How phytoplankton response to sea ice retreat is of central concern due to its ecological importance in marine food web and biological pump. Early studies reported that freshening in the seasonal ice-open basin would favor picophytoplankton thrive but larger cells languish via enhancement of water stability and deepen of nutricline (Li et al., 2009; He et al., 2012). Coupel et al. (2012) also found that distinct distribution of phytoplankton abundance and biomass in marginal ice zone between low ice cover and heavy ice cover in summer. However, information about ecological impact of climate change in the high Arctic is still parse (e.g., Gosselin et al., 1997; Anderson et al., 2003; Rysgaard and Nielsen, 2006; Laney et al., 2013) due to the lack of field work. Therefore it was considered as one of the most required study regions in the Arctic Ocean (Wassmann, 2011).

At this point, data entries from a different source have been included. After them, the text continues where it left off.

(** The message handler always returns: every exception of its body is
    caught, and the reply of the catch block cannot throw. *)
Lemma on_message_effect (JSON_parse : string -> option JSValue)
    (connectionId : Z) (socket : nat) (data : string) (s : World) :
  fst (on_message JSON_parse connectionId socket data s) = Returned tt
  /\ message_effect connectionId socket s
       (snd (on_message JSON_parse connectionId socket data s)).
Proof.
  destruct (JSON_parse data) as [message|] eqn:Hp.
  - destruct (nullish message) eqn:Hn.
    + rewrite on_message_nullish with (message := message) by assumption.
      split; [reflexivity|]. apply effect_reply, effect_none.
    + rewrite (on_message_dispatch _ _ _ _ _ Hp Hn). rewrite try_catch_run. cbv zeta.
      destruct (strict_eq (prop_of message "type") (JStr "subscribe")).
      { rewrite case_subscribe_run by exact Hn.
        destruct (Map_get (connections s) connectionId);
          [|split; [reflexivity|apply effect_none]].
        unfold logged. destruct (printable (prop_of message "channel"));
          (split; [reflexivity|]); cbn [snd];
          repeat apply effect_reply; apply effect_channels. }
      destruct (strict_eq (prop_of message "type") (JStr "unsubscribe")).
      { rewrite case_unsubscribe_run by exact Hn.
        destruct (Map_get (connections s) connectionId);
          [|split; [reflexivity|apply effect_none]].
        unfold logged. destruct (printable (prop_of message "channel"));
          (split; [reflexivity|]); cbn [snd];
          repeat apply effect_reply; apply effect_channels. }
      destruct (strict_eq (prop_of message "type") (JStr "message")).
      { rewrite case_message_run by exact Hn.
        assert (Hi : incl (visited s (target_channel message) JNull) (records s)).
        { intros r Hr. apply visited_In in Hr as [Hin _]. exact Hin. }
        destruct (printable_registry s && printable (target_channel message));
          (split; [reflexivity|]); cbn [snd];
          [|apply effect_reply]; apply effect_fanout, Hi. }
      destruct (strict_eq (prop_of message "type") (JStr "direct")).
      { rewrite case_direct_run by exact Hn.
        destruct (Map_get_value (connections s) (prop_of message "targetId"))
          as [target|] eqn:Ht; [|split; [reflexivity|apply effect_none]].
        destruct (live s target); split; try reflexivity.
        - apply effect_direct. eapply Map_get_value_In, Ht.
        - apply effect_none. }
      destruct (strict_eq (prop_of message "type") (JStr "ping")).
      { rewrite case_ping_run. split; [reflexivity|]. apply effect_reply, effect_none. }
      rewrite case_default_run. split; [reflexivity|]. apply effect_reply, effect_none.
  - rewrite on_message_malformed by exact Hp.
    split; [reflexivity|]. apply effect_reply, effect_none.
Qed.

(** ** The counter of ids *)

Lemma message_effect_counter (connectionId : Z) (socket : nat) (s s' : World) :
  message_effect connectionId socket s s' ->
  connectionIdCounter s' = connectionIdCounter s.
Proof. intros (_ & H & _). exact H. Qed.

Lemma api_broadcast_defined (body : JSValue) (s : World) :
  nullish body = false -> api_broadcast body s = api_broadcast (JObj (props_of body)) s.
Proof. destruct body; simpl; intros H; try discriminate; reflexivity. Qed.

Lemma api_broadcast_nullish (body : JSValue) (s : World) :
  nullish body = true -> api_broadcast body s = (Thrown TypeError, s).
Proof. destruct body; simpl; intros H; try discriminate; reflexivity. Qed.

Lemma dispatch_counter (JSON_parse : string -> option JSValue) (e : Event) (s : World) :
  match fst (dispatch JSON_parse e s) with
  | Some i =>
      i = connectionIdCounter s + 1
      /\ connectionIdCounter (snd (dispatch JSON_parse e s)) = i
  | None => connectionIdCounter (snd (dispatch JSON_parse e s)) = connectionIdCounter s
  end.
Proof.
  destruct e; cbn [dispatch fst snd].
  - rewrite on_connection_run. simpl. auto.
  - eapply message_effect_counter, on_message_effect.
  - reflexivity.
  - reflexivity.
  - destruct (nullish body) eqn:Hn.
    + rewrite api_broadcast_nullish by exact Hn. reflexivity.
    + rewrite api_broadcast_defined, api_broadcast_run by exact Hn. reflexivity.
  - rewrite heartbeat_run. reflexivity.
  - reflexivity.
Qed.

Lemma run_cons (JSON_parse : string -> option JSValue) (e : Event) (es : list Event)
    (s : World) :
  run JSON_parse (e :: es) s
  = (match fst (dispatch JSON_parse e s) with
     | Some i => i :: fst (run JSON_parse es (snd (dispatch JSON_parse e s)))
     | None => fst (run JSON_parse es (snd (dispatch JSON_parse e s)))
     end,
     snd (run JSON_parse es (snd (dispatch JSON_parse e s)))).
Proof.
  cbn [run]. destruct (dispatch JSON_parse e s) as [r s']. cbn [fst snd].
  destruct (run JSON_parse es s') as [ids s'']. reflexivity.
Qed.

Lemma run_ids_above (JSON_parse : string -> option JSValue) (es : list Event) :
  forall s : World,
    StronglySorted Z.lt (fst (run JSON_parse es s))
    /\ Forall (fun i => connectionIdCounter s < i) (fst (run JSON_parse es s)).
Proof.
  induction es as [|e rest IH]; intros s.
  - simpl. split; constructor.
  - rewrite run_cons. cbn [fst].
    pose proof (dispatch_counter JSON_parse e s) as Hc.
    destruct (IH (snd (dispatch JSON_parse e s))) as [Hs Ha].
    destruct (fst (dispatch JSON_parse e s)) as [i|].
    + destruct Hc as [Hi Hc']. rewrite Hc' in Ha. split.
      * constructor; assumption.
      * constructor; [lia|].
        eapply Forall_impl; [|exact Ha]. simpl. intros; lia.
    + rewrite Hc in Ha. split; assumption.
Qed.

Lemma StronglySorted_lt_NoDup (l : list Z) : StronglySorted Z.lt l -> NoDup l.
Proof.
  induction 1 as [|a l Hs IH Ha]; constructor; [|exact IH].
  intros Hin. rewrite Forall_forall in Ha. specialize (Ha a Hin). lia.
Qed.

(** ** A connection that has gone *)

Lemma Map_get_None_iff (m : list (Z * ConnectionInfo)) (k : Z) :
  Map_get m k = None <-> ~ In k (map fst m).
Proof.
  split; [|apply Map_get_None_keys].
  induction m as [|[k' v'] rest IH]; simpl; [auto|].
  destruct (Z.eqb_spec k k') as [->|Hne]; [discriminate|].
  intros H [Heq|Hin]; [congruence|]. exact (IH H Hin).
Qed.

Lemma absent_fanout (socket : nat) (s : World) (w : list Sent) :
  absent socket s -> incl (map dest w) (map ws (records s)) ->
  sends_to socket w = [].
Proof.
  intros Ha Hi. apply sends_to_other, dests_other. intros Hin.
  apply Hi in Hin. apply in_map_iff in Hin as (c & Hc & Hcin).
  unfold absent in Ha. rewrite Forall_forall in Ha. exact (Ha c Hcin Hc).
Qed.

Lemma absent_fanout_app (socket : nat) (s : World) (w0 w : list Sent) :
  absent socket s -> incl (map dest w) (map ws (records s)) ->
  sends_to socket (w0 ++ w) = sends_to socket w0.
Proof.
  intros Ha Hi. rewrite sends_to_app, (absent_fanout socket s w Ha Hi). apply app_nil_r.
Qed.

Lemma incl_map_filter {A B} (f : A -> B) (q : A -> bool) (l : list A) :
  incl (map f (filter q l)) (map f l).
Proof.
  intros x Hx. apply in_map_iff in Hx as (a & Ha & Hin).
  apply filter_In in Hin as [Hin _]. rewrite <- Ha. apply in_map, Hin.
Qed.

Lemma sends_to_after_send (socket h : nat) (s : World) (frame : Z -> JSValue) :
  h <> socket ->
  sends_to socket (wire (after_send s h frame)) = sends_to socket (wire s).
Proof.
  intros Hne. unfold after_send. simpl. rewrite sends_to_app. simpl.
  destruct (Nat.eqb_spec h socket); [contradiction|]. apply app_nil_r.
Qed.

Lemma message_effect_gone (connectionId0 : Z) (socket0 : nat) (connectionId : Z)
    (socket : nat) (s s' : World) :
  message_effect connectionId0 socket0 s s' ->
  socket0 <> socket -> absent socket s -> removed connectionId s ->
  absent socket s' /\ removed connectionId s'
  /\ sends_to socket (wire s') = sends_to socket (wire s).
Proof.
  intros (Hc & Hn & _ & new & Hw & Hd) Hne Ha [Hg Hle].
  assert (Hwire : sends_to socket (wire s') = sends_to socket (wire s)).
  { rewrite Hw, sends_to_app, (sends_to_other socket new), app_nil_r; [reflexivity|].
    eapply Forall_impl; [|exact Hd]. simpl. intros e [He|He] Heq.
    - apply Hne. congruence.
    - rewrite Heq in He. apply in_map_iff in He as (c & Hc' & Hcin).
      unfold absent in Ha. rewrite Forall_forall in Ha. exact (Ha c Hcin Hc'). }
  destruct Hc as [Hc|[f Hc]].
  - unfold absent, removed, records. rewrite Hc, Hn. auto.
  - repeat split.
    + unfold absent, records. rewrite Hc. apply Forall_forall.
      intros c Hcin. apply in_map_iff in Hcin as ([k c'] & <- & Hcin).
      apply update_channels_In in Hcin as (c0 & Hc0 & _ & Hws). simpl in *.
      rewrite Hws. unfold absent in Ha. rewrite Forall_forall in Ha.
      apply Ha. unfold records. change c0 with (snd (k, c0)). apply in_map, Hc0.
    + rewrite Hc. apply Map_get_None_iff. rewrite update_channels_keys.
      apply Map_get_None_iff, Hg.
    + rewrite Hn. exact Hle.
    + exact Hwire.
Qed.

Lemma Map_get_set_other (m : list (Z * ConnectionInfo)) (k k0 : Z) (v : ConnectionInfo) :
  k0 <> k -> Map_get (Map_set m k v) k0 = Map_get m k0.
Proof.
  intros Hne. induction m as [|[k' v'] rest IH]; simpl.
  - destruct (Z.eqb_spec k0 k); [contradiction|reflexivity].
  - destruct (Z.eqb_spec k k') as [->|Hne']; simpl.
    + destruct (Z.eqb_spec k0 k'); [contradiction|reflexivity].
    + destruct (Z.eqb k0 k'); [reflexivity|exact IH].
Qed.

Lemma dispatch_gone (JSON_parse : string -> option JSValue) (connectionId : Z)
    (socket : nat) (e : Event) (s : World) :
  quiet socket e -> absent socket s -> removed connectionId s ->
  absent socket (snd (dispatch JSON_parse e s))
  /\ removed connectionId (snd (dispatch JSON_parse e s))
  /\ sends_to socket (wire (snd (dispatch JSON_parse e s))) = sends_to socket (wire s).
Proof.
  intros Hq Ha Hr. pose proof Hr as [Hg Hle].
  destruct e; cbn [dispatch quiet fst snd] in Hq |- *.
  - rewrite on_connection_run. cbn [fst snd]. repeat split.
    + unfold absent, records. simpl. apply Forall_forall.
      intros c Hc. apply in_map_iff in Hc as (e & <- & He).
      apply Map_set_In in He as [->|He]; [exact Hq|].
      unfold absent in Ha. rewrite Forall_forall in Ha. apply Ha, in_map, He.
    + simpl. rewrite Map_get_set_other by lia. exact Hg.
    + simpl. lia.
    + cbn [wire]. rewrite sends_to_app. simpl.
      destruct (Nat.eqb_spec socket0 socket); [contradiction|]. apply app_nil_r.
  - eapply message_effect_gone; eauto. apply on_message_effect.
  - repeat split; simpl; try assumption.
    + unfold absent, records. simpl. apply Forall_forall.
      intros c Hc. apply in_map_iff in Hc as (e & <- & He).
      apply Map_delete_In in He as [He _].
      unfold absent in Ha. rewrite Forall_forall in Ha. apply Ha, in_map, He.
    + apply Map_get_None_iff. intros Hin.
      apply in_map_iff in Hin as (e & He1 & He2).
      apply Map_delete_In in He2 as [He2 _].
      apply Map_get_None_iff in Hg. apply Hg. rewrite <- He1. apply in_map, He2.
  - repeat split; assumption.
  - destruct (nullish body) eqn:Hn.
    + rewrite api_broadcast_nullish by exact Hn. repeat split; assumption.
    + rewrite api_broadcast_defined, api_broadcast_run by exact Hn.
      repeat split; try assumption.
      simpl. apply (absent_fanout_app socket s); [exact Ha|].
      rewrite stamped_dests. apply incl_map_filter.
  - rewrite heartbeat_run. repeat split; try assumption.
    simpl. apply (absent_fanout_app socket s); [exact Ha|].
    rewrite stamped_dests. apply incl_map_filter.
  - repeat split; assumption.
Qed.

Lemma run_gone (JSON_parse : string -> option JSValue) (connectionId : Z)
    (socket : nat) (es : list Event) :
  forall s : World,
    Forall (quiet socket) es -> absent socket s -> removed connectionId s ->
    absent socket (snd (run JSON_parse es s))
    /\ removed connectionId (snd (run JSON_parse es s))
    /\ sends_to socket (wire (snd (run JSON_parse es s))) = sends_to socket (wire s).
Proof.
  induction es as [|e rest IH]; intros s Hq Ha Hr.
  - simpl. auto.
  - rewrite run_cons. cbn [snd].
    inversion Hq as [|? ? Hqe Hqrest]; subst.
    destruct (dispatch_gone JSON_parse connectionId socket e s Hqe Ha Hr) as (Ha' & Hr' & Hw').
    destruct (IH _ Hqrest Ha' Hr') as (Ha'' & Hr'' & Hw'').
    repeat split; try assumption; try apply Hr''. congruence.
Qed.

(** ** The example world *)

Example demo_world_connections :
  connections demo_world
  = [(1, mkConnectionInfo 1 0 "10.0.0.1" [JStr "default"; JStr "gaming"] 1000);
     (2, mkConnectionInfo 2 1 "10.0.0.2" [JStr "default"; JStr "gaming"] 1002);
     (3, mkConnectionInfo 3 2 "10.0.0.3" [JStr "default"] 1004);
     (4, mkConnectionInfo 4 3 "10.0.0.4" [JStr "default"] 1006)].
Proof. reflexivity. Qed.

Example demo_world_ids :
  fst (run demo_parse demo_events (initial demo_sockets demo_clock)) = [1; 2; 3; 4].
Proof. reflexivity. Qed.

(** ** The Registry stores every record under its own id *)

Lemma initial_keys_are_ids (sockets0 : nat -> WebSocket) (clock0 : nat -> Z) :
  keys_are_ids (initial sockets0 clock0).
Proof. constructor. Qed.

Thus, it is necessary to have a detailed understanding of phytoplankton response to ice melting and surface freshening in the permanently ice cover water in the high Arctic. In the central Arctic, summer sea ice melting would thin the ice pack, producing a large freshwater input which would lead to dramatic salinity gradient and surface freshening under ice. During the Chinese Arctic cruise in summer 2014, nutrients and phytoplankton observations at a fixed floating ice pack were carried out in order to examine the change of dominant algae at ice bottom and the surface freshening layer under ice. This helps us better understand the ecological and biogeochemical dynamics after ice melting in the high Arctic.
During 19 to 23 August 2014 (CHINARE2014), ice cores and water samples were collected at six sampling sites (IT1–IT6) at a floating ice station in the high Arctic. The GPS track of ice drift and sampling sites were shown in Fig. 1. Ice cores were taken with a Mark ice corer and then seawater of ice-water interface was collected immediately. The bottom 5 cm of ice cores were sectioned and melted in pre-filter saline seawater, to avoid algae cell damage by osmotic pressure change (Garrison and Buck, 1986). Ice cores and water samples of IT1 and IT2 were taken on 19 August, IT3 and IT4 on 20 August, and IT5 and IT6 on 21 August. Seawater under sea-ice was collected at 0 m, 2 m and 5 m water depth on 23 August, of which the salinity was measured with WTW ProfiLine Cond 197i portable salinity sensor (Germany).
Nutrient samples (nitrate plus nitrite, silicate, phosphate) for seawater and ice cores were filtered through pre-washed cellulose acetate membranes (0.45 μm) and measured immediately using a continuous flow analyzer Skarlar San++ (Holland, Breda). Analysis methods for nutrients were referred to the Specification for Oceanographic Survey (General Administration of Quality Supervision, Inspection and Quarantine of the People’s Republic of China (AQSIQ) and Standardization Administration of the People’s Republic of China, 2008) and Grasshoff et al. (1999). The detection limits were 0.1 μmol/L for NO3+NO2, 0.1 μmol/L for SiO32–, and 0.03 μmol/L for PO43–, respectively.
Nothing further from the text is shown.